## Task details
From the entries, copy each line that includes "assert".

## Listed entries
Definition read_json (f : fetch) : outcome (option jsval) :=
  answered <-? snd f ;; res <-? fd_response answered ;; read_response (hr_method (fst f)) (hr_url (fst f)) res.
Definition read_sep8 (f : fetch) : outcome (option Sep8ApprovalResult) :=
  answered <-? snd f ;; res <-? fd_response answered ;; text <-? ha_text res ;; v <-? JSON_parse text ;; mapSep8Response v.

Lemma yields_fetch {A} request timeout operation (read : HttpRequest -> HttpResponse -> outcome A) :
  yields (ms <- lift timeout ;; f <- call (Fetch request ms) ;; lift (settled operation ms f (read request)))
    (one_request (fun f => answered <-? snd f ;; res <-? fd_response answered ;; read (fst f) res)).
Proof.
  destruct timeout as [ms|x]; [|eapply (yields_done _ (Err x)); [done|split; [done|left; eauto]]]. intros w. cbn [lift bind].
  apply wp_bind, wp_call_op. intros r _. destruct r as [f|x].
  - apply wp_lift. exists [(request, Ok f)], []. split; [apply (touched_note w)|]. split; [done|]. right. eexists. split; [done|].
    cbn [fst snd obind]. unfold settled. destruct (obind (fd_response f) _) as [v|x]; [done|]. cbn. destruct (fd_aborted f); eauto.
  - exists [(request, Err x)], []. split; [apply (touched_note w)|]. split; [done|]. right. eexists. split; [done|]. cbn. eauto.
Qed.

Lemma yields_api operation method url apiKey body key :
  yields (issuerApiRequest env operation method url apiKey body key) (one_request read_json).
Proof.
  apply (yields_fetch (api_request method url apiKey body key) _ operation (fun request => read_response (hr_method request) (hr_url request))).
Qed.

Lemma yields_sep8 operation url tx : yields (requestSep8ApprovalHttp env operation url tx) (one_request read_sep8).
Proof. apply (yields_fetch (Http "POST" url _ _) _ operation (fun _ res => text <-? ha_text res ;; body <-? JSON_parse text ;; mapSep8Response body)). Qed.

(** ** A key's request *)
Definition key_result (r : outcome IdempotentOutcome) (fs : list fetch) (aus : list (string * jsval)) : Prop :=
  aus = [] /\ match r with
  | Ok o => (io_replayed o = true /\ fs = []) \/ (io_replayed o = false /\ exists f, fs = [f] /\ read_json f = Ok (io_result o))
  | Err _ => fs = [] \/ exists f x, fs = [f] /\ read_json f = Err x
  end.

(** The statements on the keys leave the other tables alone. *)
Ltac key_stmt :=
  apply yields_key_stmt;
  let s := fresh in let d := fresh in let v := fresh in let d' := fresh in let E := fresh in let t := fresh in let Ht := fresh in
  intros s d v d' E t Ht; revert E; unfold insert_ignore, select, update, delete; repeat case_match; intros [=]; subst;
  by rewrite ?set_table_other.

Definition reported (r : outcome unit) (fs : list fetch) (aus : list (string * jsval)) : Prop := r = Ok tt /\ fs = [] /\ aus = [].

Lemma yields_after_report {A} (report : gateway_prog unit) (p : gateway_prog A) (T : outcome A -> list fetch -> list (string * jsval) -> Prop) :
  yields report reported -> yields p T -> yields (report ;;; p) T.
Proof. intros Hr Hp. eapply yields_bind; [exact Hr| |]; [by intros [] fs aus (_ & -> & ->)|by intros y fs aus (? & _)]. Qed.

Lemma yields_ret {A} (a : A) (T : outcome A -> list fetch -> list (string * jsval) -> Prop) : T (Ok a) [] [] -> yields (Ret a) T.
Proof. by apply (yields_done _ (Ok a)). Qed.
Lemma yields_throw {A} x (T : outcome A -> list fetch -> list (string * jsval) -> Prop) : T (Err x) [] [] -> yields (Throw x) T.
Proof. by apply (yields_done _ (Err x)). Qed.

Section Key.
Context (q : IdempotentRequest) (call : gateway_prog (option jsval)) (onStorageError : exn -> string -> gateway_prog unit).
Hypothesis call_requests : yields call (one_request read_json).
Hypothesis errors_reported : forall x stage, yields (onStorageError x stage) reported.

Lemma yields_claimed : yields (run_claimed q call onStorageError) key_result.
Proof.
  unfold run_claimed. eapply yields_try; [exact call_requests|]. intros [v|x] fs aus [-> Hfs].
  - assert (Hf : exists f, fs = [f] /\ read_json f = Ok v).
    { destruct Hfs as [[_ [x [=]]]|(f & -> & Hf)]. exists f. split; [done|]. unfold same_end in Hf.
      destruct (read_json f) as [v'|y]; [congruence|by destruct Hf]. }
    assert (Hend : yields (Ret (IdemOutcome v false)) (fun r fs' aus' => key_result r (fs ++ fs') ([] ++ aus'))).
    { apply yields_ret. rewrite app_nil_r. split; [done|]. by right. }
    eapply yields_try; [key_stmt|]. intros [l|x] fs' aus' [-> ->]; [|apply yields_after_report; [apply errors_reported|]]; exact Hend.
  - assert (Hf : fs = [] \/ exists f y, fs = [f] /\ read_json f = Err y).
    { destruct Hfs as [[-> _]|(f & -> & Hf)]; [by left|]. right. exists f. unfold same_end in Hf.
      destruct (read_json f) as [v|y]; [done|by exists y]. }
    assert (Hend : yields (Throw x) (fun r fs' aus' => key_result r (fs ++ fs') ([] ++ aus'))).
    { apply yields_throw. by rewrite app_nil_r. }
    eapply yields_try; [key_stmt|]. intros [l|y] fs' aus' [-> ->]; [|apply yields_after_report; [apply errors_reported|]]; exact Hend.
Qed.

Lemma yields_select_one P : yields (select_one issuerIdempotency P) silent.
Proof. unfold select_one. eapply yields_bind; [key_stmt| |]; [intros rs fs aus [-> ->]; by apply yields_ret|done]. Qed.

Lemma quiet_failure (r : outcome IdempotentOutcome) fs aus : silent r fs aus -> match r with Ok _ => False | Err _ => True end -> key_result r fs aus.
Proof. intros [-> ->]. destruct r as [o|x]; [done|]. split; [done|by left]. Qed.

Lemma yields_runIdempotent fuel : yields (runIdempotent fuel q call onStorageError) key_result.
Proof.
  induction fuel as [|fuel IH]; cbn [runIdempotent];
    (eapply yields_bind; [key_stmt| |intros x fs aus Hs; by apply quiet_failure]);
    (intros [|r l] fs aus [-> ->]; [|apply yields_claimed]);
    (eapply yields_bind; [apply yields_select_one| |intros x fs aus Hs; by apply quiet_failure]);
    (intros [r|] fs aus [-> ->]; [|exact IH || by apply yields_throw, quiet_failure]);
    (case_match; [by apply yields_throw, quiet_failure|]); (case_match; [by apply yields_throw, quiet_failure|]);
    apply yields_ret; (split; [done|by left]).
Qed.
End Key.

(** ** The routes *)
(** A request to an issuer whose answer [use] makes the result of the route, then the audit. *)
Lemma yields_answered {A} (req : GatewayRequest) (p : gateway_prog A) (read : fetch -> outcome A) (use : A -> option jsval)
    (action : string) (payload : A -> jsval) :
  yields p (one_request read) ->
  (forall f, read_for (gq_body req) f = omap' use (read f)) ->
  (forall a, audit_says req (use a) (action, payload a)) ->
  yields (a <- p ;; audit action (payload a) ;;; Ret (sent (use a))) (served req).
Proof.
  intros Hp Hread Hsays. eapply yields_bind; [exact Hp| |].
  - intros a fs aus [-> [[_ [x [=]]]|(f & -> & Hf)]]. eapply yields_bind; [apply yields_audit| |by intros x fs aus [? _]].
    intros [] fs aus (_ & -> & ->). apply yields_ret. cbn [app]. apply served_done; [|apply Hsays].
    rewrite Hread. unfold same_end in Hf. destruct (read f) as [a'|x]; [by injection Hf as ->|by destruct Hf].
  - intros x fs aus [-> Hfs]. apply served_error, unanswered_read. destruct Hfs as [[-> _]|(f & -> & Hf)]; [by left|]. right. exists f.
    rewrite Hread. unfold same_end in Hf. destruct (read f) as [a'|y]; [done|by exists y].
Qed.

## Task solution
  - assert (Hf : exists f, fs = [f] /\ read_json f = Ok v).
    assert (Hend : yields (Ret (IdemOutcome v false)) (fun r fs' aus' => key_result r (fs ++ fs') ([] ++ aus'))).
  - assert (Hf : fs = [] \/ exists f y, fs = [f] /\ read_json f = Err y).
    assert (Hend : yields (Throw x) (fun r fs' aus' => key_result r (fs ++ fs') ([] ++ aus'))).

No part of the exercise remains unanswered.